I understand the intuitive appeal of the question. I'm just saying that the answer won't come from philosophy (for example, by asking what the word "ontology" means). It will come from scientific experiments. We didn't learn that the book on your shelf was made of atoms, or that atoms are made of electrons and nuclei, from philosophy. We learned it from scientific experiments that probed the structure of matter and the structure of atoms.

The problem today is that so far our experiments have told us nothing about any level of structure below what is described by the Standard Model of particle physics (leptons, quarks, and gauge bosons) and General Relativity. The star candidate from a few decades back, supersymmetry, is now pretty unlikely based on the lack of any evidence for it appearing so far in the LHC experiments. And nobody has any other candidate that predicts anything useful from observation for many orders of magnitude beyond the level we can currently probe.

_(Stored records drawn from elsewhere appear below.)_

Lemma typed_mk_key ps pd as_ ad : good_key (mk_key ps pd as_ ad).
Proof. apply mk_key_good. Qed.

Lemma typed_addresses_key x : good_key (addresses_key x).
Proof. apply mk_key_good. Qed.

Lemma typed_set_tid tid k : good_key k → good_key (key_set_tid tid k).
Proof.
  intros [Hl Hb]. split; [unfold key_set_tid; by rewrite length_app, length_le_bytes, length_drop, Hl |].
  unfold key_set_tid. apply Forall_app. split; [apply le_bytes_byte | by apply Forall_drop].
Qed.

Lemma typed_set_dest port addr k : good_key k → good_key (set_dest port addr k).
Proof.
  intros [Hl Hb]. unfold set_dest. split.
  - rewrite !length_app, !length_le_bytes, !length_take, length_drop, Hl. done.
  - rewrite !Forall_app. split_and!; auto using le_bytes_byte, Forall_take, Forall_drop.
Qed.

Lemma typed_set_src_port port x : good_addresses x → is_u16 port → good_addresses (set_src_port port x).
Proof. by intros (? & (? & ? & ?) & ? & ?). Qed.

Lemma typed_set_next_hop ip x : good_addresses x → is_u32 ip → good_addresses (set_next_hop ip x).
Proof. by intros (? & ? & ? & ?). Qed.

Lemma typed_bind_any x : good_addresses x → good_addresses (bind_any_port x).
Proof. by intros (? & (? & ? & ?) & ? & ?). Qed.

Lemma typed_mk_probe ih th l : typed_iphdr ih → typed_tcphdr th → typed_probe {| p_iphdr := ih; p_tcphdr := th; p_listner := l |}.
Proof. done. Qed.

Lemma typed_probe_ip p : typed_probe p → typed_iphdr (p_iphdr p).
Proof. by intros []. Qed.

Lemma typed_probe_tcp p : typed_probe p → typed_tcphdr (probe_tcphdr (p_tcphdr p)).
Proof. intros (_ & ? & ? & ?). split; [apply typed_htons | done]. Qed.

Lemma typed_daddr h : typed_iphdr h → is_u32 (daddr h).
Proof. by intros (? & ? & ?). Qed.

#[export] Hint Resolve typed_mk_probe typed_probe_ip typed_probe_tcp typed_daddr typed_set_src_port typed_set_next_hop typed_bind_any typed_s32 typed_u32 typed_u16 typed_htons typed_htonl typed_set_ref typed_set_key typed_set_dir
  typed_set_listner typed_mk_key typed_addresses_key typed_set_tid typed_set_dest : typed.

(** ** The procedures *)

Section procedures.
Context `{TypedEnv} `{RbLib Z}.

(** [qp.c] and the tree of pending connections. *)
Lemma typed_load_root l cpu : typed_proc any (load_root l cpu).
Proof. unfold load_root. typed. Qed.

Lemma typed_store_root l cpu t : typed_proc any (store_root l cpu t).
Proof. unfold store_root. typed. Qed.
#[local] Hint Resolve typed_load_root typed_store_root : typed.

Lemma typed_erase_qp qp l cpu : typed_proc any (erase_qp qp l cpu).
Proof. unfold erase_qp. typed. Qed.
#[local] Hint Resolve typed_erase_qp : typed.

Lemma typed_fin cpu qp : typed_proc any (fin_connected_qp cpu qp).
Proof. unfold fin_connected_qp. typed. Qed.
#[local] Hint Resolve typed_fin : typed.

Lemma typed_get_qp cpu qp : typed_proc any (get_qp cpu qp).
Proof. unfold get_qp, inc_ref. typed. Qed.

Lemma typed_put_qp qp : typed_proc any (put_qp qp).
Proof. unfold put_qp. typed. Qed.

Lemma typed_qp_exists cpu pqp dir : typed_proc any (qp_exists cpu pqp dir).
Proof. unfold qp_exists, qp_insert, qp_adopt. typed. Qed.
#[local] Hint Resolve typed_get_qp typed_put_qp typed_qp_exists : typed.

Lemma typed_wait_qp cpu qp dir : typed_proc any (wait_qp_ready cpu qp dir).
Proof. unfold wait_qp_ready, wait_peer, wait_sleep, wait_timeout, wake_up_qp. typed. Qed.
#[local] Hint Resolve typed_wait_qp : typed.

(** The relay: what is sent is what was received. *)
Lemma typed_kvec call n : typed_call call → typed_proc any (alloc_kvec call n).
Proof. intros Hc. induction n; cbn [alloc_kvec]; typed. Qed.

Lemma typed_free_page p : typed_proc any (free_page p).
Proof. unfold free_page. typed. Qed.
#[local] Hint Resolve typed_free_page : typed.

Lemma typed_duplex_loop fuel sock qp : typed_proc any (duplex_loop fuel sock qp).
Proof. induction fuel; cbn [duplex_loop]; [by apply typed_ret |]. unfold duplex_step. typed. Qed.
#[local] Hint Resolve typed_duplex_loop : typed.

Lemma typed_half_duplex fuel sock qp : typed_proc any (half_duplex fuel sock qp).
Proof. unfold half_duplex. typed. by apply typed_kvec. Qed.
#[local] Hint Resolve typed_half_duplex : typed.

(** The hooks, on a packet whose headers have their types. *)
Definition typed_skb (skb : sk_buff) : Prop :=
  typed_iphdr (ip_hdr skb) ∧ typed_tcphdr (skb_transport_header skb).

Lemma typed_search key : typed_proc any (search_listner key).
Proof. unfold search_listner. typed. Qed.
#[local] Hint Resolve typed_search : typed.

Lemma typed_build skb : typed_skb skb → typed_proc any (build_addresses skb).
Proof.
  intros ((? & ? & ?) & ? & ? & ?). unfold build_addresses. typed. apply typed_modify. intros w Hw.
  apply typed_upd_syns; [done |]. destruct (te_garbage_syn (tick a)) as ((? & _ & _) & (? & _ & _) & ? & _).
  split; [done | split; [done | split; [done | apply typed_s32]]].
Qed.
#[local] Hint Resolve typed_build : typed.

Lemma typed_ingress priv skb : typed_skb skb → typed_proc any (cbn_ingress_hook priv skb).
Proof. intros []. unfold cbn_ingress_hook. typed. Qed.

Lemma typed_egress skb : typed_skb skb → typed_proc any (cbn_egress_hook skb).
Proof.
  intros Hs. pose proof Hs as ((? & ? & ?) & ? & ? & ?). unfold cbn_egress_hook, get_cbn_probe. typed.
Qed.

Lemma typed_load_probe a : typed_proc typed_probe (kderef (λ w, probes w !! a) UseAfterFree).
Proof. apply typed_deref. intros w p [] Hp. exact (map_Forall_lookup_1 _ _ _ _ ty_probes0 Hp). Qed.
#[local] Hint Resolve typed_load_probe : typed.

Lemma typed_start_probe arg : typed_proc any (start_probe_syn arg).
Proof.
  unfold start_probe_syn. typed. apply typed_modify. intros w Hw. apply typed_add_log; [done |].
  cbn [typed_event]. split_and!; eauto 6 with typed.
Qed.

(** The halves. *)
Lemma typed_syn_qp x l : typed_qp (syn_qp x l).
Proof. split; [apply mk_key_good | done]. Qed.
#[local] Hint Resolve typed_syn_qp : typed.

Lemma typed_bind_src tx x : good_addresses x → typed_proc any (kernel_bind tx 0 (s_addr (src x))).
Proof. intros (_ & (_ & _ & ?) & _). by apply typed_kbind. Qed.
#[local] Hint Resolve typed_bind_src : typed.

Lemma typed_bind_transparent arg tx : typed_proc any (bind_transparent arg tx).
Proof. unfold bind_transparent. typed. Qed.
#[local] Hint Resolve typed_bind_transparent : typed.

Lemma typed_kconnect tx x : good_addresses x → typed_proc any (kernel_connect tx (sin_port (dest x)) (s_addr (dest x))).
Proof. intros ((_ & ? & ?) & _). by apply typed_connect. Qed.
#[local] Hint Resolve typed_kconnect : typed.

Lemma typed_syn_connect arg tx : typed_proc any (syn_connect arg tx).
Proof. unfold syn_connect. typed. Qed.
#[local] Hint Resolve typed_syn_connect : typed.

Lemma typed_syn_relay fuel cpu qp rc : typed_proc any (syn_relay fuel cpu qp rc).
Proof. unfold syn_relay, connect_fail. typed. Qed.
#[local] Hint Resolve typed_syn_relay : typed.

Lemma typed_new_syn fuel cpu arg : typed_proc any (start_new_connection_syn fuel cpu arg).
Proof. unfold start_new_connection_syn, syn_half, connect_fail. typed. Qed.

Lemma typed_new_connection fuel arg : typed_proc any (start_new_connection fuel arg).
Proof. unfold start_new_connection, client_relay, create_fail. typed. Qed.
#[local] Hint Resolve typed_new_syn typed_new_connection : typed.

(** The tenants' servers. *)
Lemma typed_mk_listner k p st sock raw : is_s32 k → is_u16 p → is_u16 st → typed_listner (MkListner k p st sock raw).
Proof. done. Qed.

Lemma typed_l_key l : typed_listner l → is_s32 (l_key l).
Proof. by intros (? & ? & ?). Qed.

Lemma typed_l_port l : typed_listner l → is_u16 (l_port l).
Proof. by intros (? & ? & ?). Qed.

Lemma typed_l_status l : typed_listner l → is_u16 (l_status l).
Proof. by intros (? & ? & ?). Qed.
#[local] Hint Resolve typed_mk_listner typed_l_key typed_l_port typed_l_status : typed.

Lemma typed_status server st : is_u16 st → typed_proc any (set_status server st).
Proof. intros. unfold set_status. typed. Qed.

Lemma typed_remove_listner pos : typed_proc any (remove_listner_server pos).
Proof. unfold remove_listner_server, erase_listner. typed. Qed.
#[local] Hint Resolve typed_status typed_remove_listner : typed.

Lemma typed_del_server tid : typed_proc any (del_server_cb tid).
Proof. unfold del_server_cb. typed. Qed.

Lemma typed_register tid sock : typed_proc any (register_server_sock tid sock).
Proof. unfold register_server_sock, add_listner. typed. Qed.

Lemma typed_raw_socket m : typed_proc any (craete_prec_conn_probe m).
Proof. unfold craete_prec_conn_probe. typed. Qed.

Lemma typed_server_out sock rc : typed_proc any (server_out sock rc).
Proof. unfold server_out. typed. Qed.
#[local] Hint Resolve typed_register typed_raw_socket typed_server_out : typed.

Lemma typed_server_error server sock rc : typed_proc any (server_error server sock rc).
Proof. unfold server_error. typed. Qed.
#[local] Hint Resolve typed_server_error : typed.

Lemma typed_server_listen server sock m port : typed_proc any (server_listen server sock m port).
Proof. unfold server_listen. typed. Qed.
#[local] Hint Resolve typed_server_listen : typed.

Lemma typed_mk_qp k n l tx rx : good_key k → is_s32 n → typed_qp (MkQp k n l tx rx).
Proof. done. Qed.

Lemma typed_q_key q : typed_qp q → good_key (q_key q).
Proof. by intros []. Qed.

Lemma typed_ref_cnt q : typed_qp q → is_s32 (ref_cnt q).
Proof. by intros []. Qed.
#[local] Hint Resolve typed_mk_qp typed_q_key typed_ref_cnt : typed.

(** How the loop is left keeps the types too. *)
Lemma typed_accept_one server sock m :
  typed_proc (λ r, match r with Some leave => typed_proc any leave | None => True end) (accept_one server sock m).
Proof. unfold accept_one. typed. Qed.

Lemma typed_accept_loop fuel server sock m : typed_proc any (accept_loop fuel server sock m).
Proof.
  induction fuel; cbn [accept_loop]; [by apply typed_ret |].
  eapply typed_bind; [apply typed_accept_one |]. by intros [leave |] Hl.
Qed.
#[local] Hint Resolve typed_accept_loop : typed.

Lemma typed_split_server fuel mp : typed_proc any (split_server fuel mp).
Proof. unfold split_server, serve_tenant. typed. Qed.
#[local] Hint Resolve typed_del_server typed_split_server : typed.

(** The pre-connections. *)
Lemma typed_get_preconn key : typed_proc any (get_rb_preconn key).
Proof. unfold get_rb_preconn, search_preconn, init_preconn, link_preconn. typed. Qed.
#[local] Hint Resolve typed_get_preconn : typed.

Lemma typed_list p cpu : typed_proc any (pcp_list p cpu).
Proof. by apply (typed_deref any). Qed.
#[local] Hint Resolve typed_list : typed.

Lemma typed_pool ip : typed_proc any (prealloc_connection_pool ip).
Proof. unfold prealloc_connection_pool, search_preconn. typed. Qed.

Lemma typed_take_preconn cpu ip : typed_proc any (alloc_prexeisting_conn cpu ip).
Proof. unfold alloc_prexeisting_conn, search_preconn. typed. Qed.

Lemma typed_add_preconn cpu qp : typed_proc any (add_preconn_qp cpu qp).
Proof. unfold add_preconn_qp. typed. Qed.
#[local] Hint Resolve typed_pool typed_take_preconn typed_add_preconn : typed.

Lemma typed_preconn_connect tx ip : typed_proc any (preconn_connect tx (fill_preconn_address ip)).
Proof. unfold preconn_connect. typed. apply typed_connect; [apply typed_htons | apply typed_u32]. Qed.
#[local] Hint Resolve typed_preconn_connect : typed.

Lemma typed_prealloc cpu ip : typed_proc any (prealloc_connection cpu ip).
Proof. unfold prealloc_connection. typed. Qed.

Lemma typed_stack n : Forall is_byte (stack_bytes n).
Proof. apply Forall_fmap, Forall_true. intros i. apply (uw_range 8). lia. Qed.

Lemma typed_sockaddr_bytes pad x : Forall is_byte pad → Forall is_byte (sockaddr_bytes pad x).
Proof. intros. unfold sockaddr_bytes. rewrite !Forall_app. auto using le_bytes_byte. Qed.

Lemma typed_forward tx arg : typed_proc any (forward_conn_info tx arg).
Proof.
  unfold forward_conn_info. eapply typed_bind; [apply typed_load_syn |]. intros x _. apply typed_sendmsg.
  apply Forall_take. unfold addresses_bytes. rewrite !Forall_app.
  split_and!; auto using typed_sockaddr_bytes, typed_stack, le_bytes_byte.
Qed.
#[local] Hint Resolve typed_forward : typed.

Lemma typed_new_pre_syn fuel cpu arg : typed_proc any (start_new_pre_connection_syn fuel cpu arg).
Proof. unfold start_new_pre_connection_syn. typed. Qed.

(** A record read from the wire has its types whatever the bytes are. *)
Lemma typed_field off n l : Forall is_byte l → 0 ≤ field off n l < 256 ^ Z.of_nat n.
Proof.
  intros Hl. unfold field. pose proof (le_val_range (take n (drop off l)) (Forall_take _ _ _ (Forall_drop _ _ _ Hl))) as Hv.
  pose proof (length_take (drop off l) n) as Hn. split; [lia |]. eapply Z.lt_le_trans; [apply Hv |].
  apply Z.pow_le_mono_r; lia.
Qed.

Some people respond to this vacuum by insisting on philosophical speculations. Others, like me, just accept that there are limits to our ability to probe and move on to other areas where we have a greater expectation of useful results.

I am demanding a very simple explanation
No, you're not, because the simple explanation you're demanding is that electrons are fundamental--they aren't made of anything, they're the lowest level of structure there is--because that's what all of our current evidence says. And you are clearly not accepting that explanation because you ask what electrons are made of.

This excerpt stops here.